Explain, then, how Barack Hussein Obama was nominated for the award after less than TWO WEEKS in office and, of course, won it months later. It was fitting that the hope and change guy won a Nobel prize for something he promised, but did not deliver.

Allow me to put on my cynic’s hat here and suggest just maybe Obama’s win had something to do with him not being a white male.

I am not alone on that front. Megyn Kelly, prominent media figure and former Fox News host, fell under Trump’s attack for months after she grilled him about being an alleged mysoginist during a debate.

But Kelly has become a huge Trump supporter and called out the Nobel people as leftists promoting leftists and sullying their brand in the process of ignoring success from those on the political right.

That brings us to Franklin. For many reasons, including DEI, in the past there has been a rush to deify Franklin, as represented by contract extensions and massive salaries.

Franklin has been portrayed as a savior of a once-proud football program. Not exactly.

If a coach can’t win at Penn State in this era, well, he’s not much of a coach.
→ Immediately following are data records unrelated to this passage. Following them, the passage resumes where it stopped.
Lemma queue_start_inv capacity now writer (st : BufferedCorpusWriter W) : in_u32 capacity ->
  startQueue capacity now (newQueue writer) = (Ok, st) -> queueInv writer st.
Proof.
  intros Hc. unfold startQueue. cbn [bw_joinable newQueue orb bw_writer].
  destruct (Z.eqb_spec capacity 0); [done|]. destruct (Z.ltb_spec kMaximumQueueCapacity capacity); [done|].
  destruct (negb _); [done|]. intros [= <-].
  unfold in_u32 in Hc. split; cbn; try done; [lia|by rewrite length_replicate|lia|apply called_none|split; [constructor|done]].
Qed.

Lemma enqueue_inv w0 offer (st : BufferedCorpusWriter W) : offerOk offer -> queueInv w0 st -> queueInv w0 (enqueueStep offer st).
Proof.
  intros Hoffer Hi. pose proof Hi as [I1 I2 I3 I4 I5 I6 I7 I8 I9 I10 I11 I12 I13 I14].
  unfold enqueueStep. unfold producerInv in I11. destruct (bw_producer st) as [|o|o|o w|o w|o w] eqn:Ep.
  - destruct (negb _); [done|]. by split.
  - destruct ((bw_capacity st =? 0) || bw_stop st) eqn:E; [by split|]. split; try done. cbn.
    apply orb_false_iff in E as [_ E]. done.
  - destruct I11. by split.
  - destruct I11 as (Ho & Hs & ->). destruct (_ || _) eqn:E; [by split|]. split; try done. cbn.
    apply orb_false_iff in E as [E1 E2]. rewrite u64_id in E1 by mlia. unfold producerInv. cbn.
    split_and!; [done..|lia|lia].
  - destruct I11 as (Ho & Hs & -> & Hroom & Hmax).
    set (slot := slotOf (bw_written st) st).
    assert (slot < length (bw_records st))%nat as Hslot.
    { rewrite I2. unfold slot, slotOf. pose proof (Z.mod_pos_bound (bw_written st) (bw_capacity st) ltac:(lia)). lia. }
    destruct (lookup_lt_is_Some_2 _ _ Hslot) as [item Hitem].
    split; cbn; try done.
    + by rewrite length_alter.
    + intros n o' Hn Ha. pose proof (lookup_lt_Some _ _ _ Ha) as Hlt.
      change (slotOf (Z.of_nat n) _) with (slotOf (Z.of_nat n) st).
      rewrite list_lookup_alter_ne; [by apply I7|].
      pose proof (slots_apart st (Z.of_nat n) (bw_written st) ltac:(lia) ltac:(lia) ltac:(lia)) as Hne. subst slot. by apply not_eq_sym.
    + unfold producerInv. cbn. split_and!; try done. exists (copyItem o item). split; [|by apply itemCall_copy].
      change (slotOf _ _) with slot. by rewrite list_lookup_alter_eq, Hitem.
  - destruct I11 as (Ho & Hs & -> & Hroom & Hmax & item & Hitem & Hcall).
    split; cbn; try done.
    + rewrite length_app. cbn. lia.
    + lia.
    + lia.
    + intros n o' Hn Ha. destruct (decide (n < length (bw_accepted st))%nat) as [Hlt|Hge].
      * rewrite lookup_app_l in Ha by done. by apply I7.
      * rewrite lookup_app_r in Ha by lia. apply list_lookup_singleton_Some in Ha as [Hz <-].
        replace (Z.of_nat n) with (bw_written st) by lia. by exists item.
    + apply Forall_app. split; [done|]. by constructor.
    + rewrite I10. change (handedOver _) with (handedOver st) at 2. rewrite take_app_le; [done|].
      by apply (handed_le w0).
    + unfold workerInv in *. cbn. destruct (bw_worker st) as [| | | | |b n|b| | |]; try done.
      * destruct I13 as [? ?]. split; [done|lia].
      * destruct I13 as [? ?]. split; [done|lia].
      * destruct I13 as [? Hb]. split; [done|]. intros E. destruct (Hb E) as [? ?]. congruence.
      * destruct I13 as [?|(? & ? & ?)]; [by left|congruence].
      * destruct I13 as [?|(? & ? & ?)]; [by left|congruence].
Qed.

Lemma reference_inv w0 payload (st : BufferedCorpusWriter W) : bytes_ok payload -> queueInv w0 st -> queueInv w0 (referenceStep payload st).
Proof.
  intros Hp Hi. pose proof Hi as [I1 I2 I3 I4 I5 I6 I7 I8 I9 I10 I11 I12 I13 I14].
  unfold referenceStep. destruct (bw_reference st) as [|payload'] eqn:Er.
  - destruct (_ || _); [done|]. split; try done. cbn. by destruct I12.
  - destruct I12 as [_ Hp']. by split.
Qed.

Lemma stop_inv w0 (st : BufferedCorpusWriter W) : queueInv w0 st -> queueInv w0 (stopStep st).
Proof.
  intros Hi. pose proof Hi as [I1 I2 I3 I4 I5 I6 I7 I8 I9 I10 I11 I12 I13 I14].
  unfold stopStep. destruct (bw_producer st) eqn:Ep; try done. destruct (bw_joinable st); [|done].
  split; try done; cbn.
  - unfold producerInv. cbn. by rewrite Ep.
  - unfold workerInv in *. cbn. destruct (bw_worker st) as [| | | | |b n|b| | |]; try done.
    + by destruct I13.
    + destruct I13 as [? Hb]. split; [done|]. intros E. by destruct (Hb E).
    + destruct I13 as [?|(? & ? & ?)]; [by left|by right].
    + destruct I13 as [?|(? & ? & ?)]; [by left|by right].
Qed.

(** A call on the writer: what it changes. *)
Lemma workerCall_spec call (st : BufferedCorpusWriter W) status st' : workerCall call st = (status, st') ->
  exists writer, targetCall call (bw_writer st) = (status, writer) /\
    st' = if isOk status
          then st <| bw_writer := writer |> <| bw_performed ::= fun calls => calls ++ [call] |>
          else st <| bw_writer := writer |> <| bw_failed := Some call |>.
Proof. unfold workerCall. destruct (targetCall call (bw_writer st)) as [status' writer]. intros [= <- <-]. by exists writer. Qed.

Lemma isOk_true status : isOk status = true <-> status = Ok.
Proof. destruct status; done. Qed.

(** The call of a waiting offer is the one [consume] makes. *)
Lemma waiting_item w0 (st : BufferedCorpusWriter W) : queueInv w0 st -> bw_read st < bw_written st ->
  exists offer item, bw_accepted st !! Z.to_nat (bw_read st) = Some offer /\
    bw_records st !! slotOf (bw_read st) st = Some item /\ itemCall item = offerCall offer /\ offerOk offer.
Proof.
  intros Hi Hlt. pose proof (qi_room _ _ Hi). pose proof (qi_written _ _ Hi).
  destruct (lookup_lt_is_Some_2 (bw_accepted st) (Z.to_nat (bw_read st)) ltac:(lia)) as [offer Ho].
  destruct (qi_values _ _ Hi (Z.to_nat (bw_read st)) offer) as (item & Hs & Hc); [lia|done|].
  rewrite Z2Nat.id in Hs by lia. exists offer, item. split_and!; try done.
  by apply (Forall_lookup_1 _ _ _ _ (qi_offers _ _ Hi) Ho).
Qed.
Lemma offerCall_queue offer : isQueueCall (offerCall offer) = true.
Proof. by destruct offer. Qed.

Lemma consume_inv w0 (st : BufferedCorpusWriter W) steady clock : queueInv w0 st -> bw_worker st = AtConsume ->
  queueInv w0 (workerStep steady clock st).
Proof.
  intros Hi Ew. pose proof (qi_worker _ _ Hi) as Hw. unfold workerInv in Hw. rewrite Ew in Hw. destruct Hw as [Hrun Hlt].
  destruct (waiting_item w0 st Hi Hlt) as (offer & item & Ho & Hs & Hc & Hok).
  pose proof Hi as [I1 I2 I3 I4 I5 I6 I7 I8 I9 I10 I11 I12 I13 I14].
  unfold workerStep. rewrite Ew, I6, Hs, Hc.
  destruct (workerCall (offerCall offer) st) as [status st'] eqn:Ecall.
  apply workerCall_spec in Ecall as (writer & Et & ->).
  pose proof (called_next _ _ _ _ _ _ I9 (offerCall_ok _ Hok) Et) as Hcalled.
  unfold handedOver in I10. rewrite Ew, Nat.add_0_r in I10.
  destruct (isOk status) eqn:Eok; split; try done; cbn.
  - rewrite List.filter_app. cbn. rewrite offerCall_queue, I10. unfold handedOver. cbn.
    rewrite Nat.add_1_r, (take_S_r _ _ _ Ho), map_app. done.
  - unfold handedOver. cbn. by rewrite Nat.add_0_r.
  - unfold workerInv. cbn. split_and!; [by intros ->|apply Hrun|by eexists].
  - intros Hd _. apply I14; [done|by rewrite Ew].
Qed.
Bill O’Brien inherited Penn State after Joe Paterno’s departure, with the program at a low ebb both on the field and off it due to sexual abuse of children by former long-time assisant coach Jerry Sandusky and the school’s failure to report it.

O’Brien faced scholarship limits and a four-season bowl ban among his challenges.

Yet, Penn State won at a .625 clip during his two years.

Penn State’s win rate under Franklin is .717. That’s better, but is it really that much improved considering he’s operating with full scholarships and bowl eligibility to allow recruitment of better players?

O’Brien’s Big Ten winning percentage was .625, while Franklin’s is .660.

Franklin’s success rate against Top 10 competition is an abysmal .160!

During O’Brien’s stay, the Penn State program was populated by players either who stayed out of a strong sense of loyalty, or came for the twin reasons of facing a challenge and not having better offers.

By the way, Paterno’s win percentage was .749. He also coached two national championship teams and arguably deserved a third with his unbeaten 1994 team.

The Penn State football program is in freefall under Franklin. He painted this as his best team in terms of talent, depth and coaching staff. The Nittany Lions were ranked as high as No. 2 nationally.

Then they lost at home to a talented Oregon team (which since has lost to Indiana), went on the road to be shocked by previously winless UCLA, then returned to Beaver Stadium to drop a homecoming contest to Northwestern Saturday.

Penn State is making history of the negative variety. It’s been more than 30 years since a college team at Penn State’s level managed to lose back-to-back games in which it was favored by 20 points or more.

Fans are wearing bags on their heads and screaming for Franklin’s firing.

Somehow, they expected more from a team that pays the head man in excess of $8 million a year, imported a new defensive coordinator at $3 million a year for three years, has a quarterback (now injured) pulling down $3 million in name, image, likeness (NIL) money and has total NIL income for the roster at a reported $14 million for 2025.

But, the man they call – sarcastically – “Big Game James” has a contract that would require a buyout reported to be $56 million or so should Penn State brass do the right thing and show him the door.

The hit would be a lot less if Franklin left on his own and went elsewhere in pursuit of another deification process.

Franklin said in the aftermath of the Northwestern loss how commited he was to his players and to righting the sinking ship. But, the best thing Franklin could do now would be to leave that ship and give someone else a chance at the helm.

Don’t bet on that happening. It’s as much a fool’s errand as betting on Franklin to win big games, or Trump to win a Nobel prize.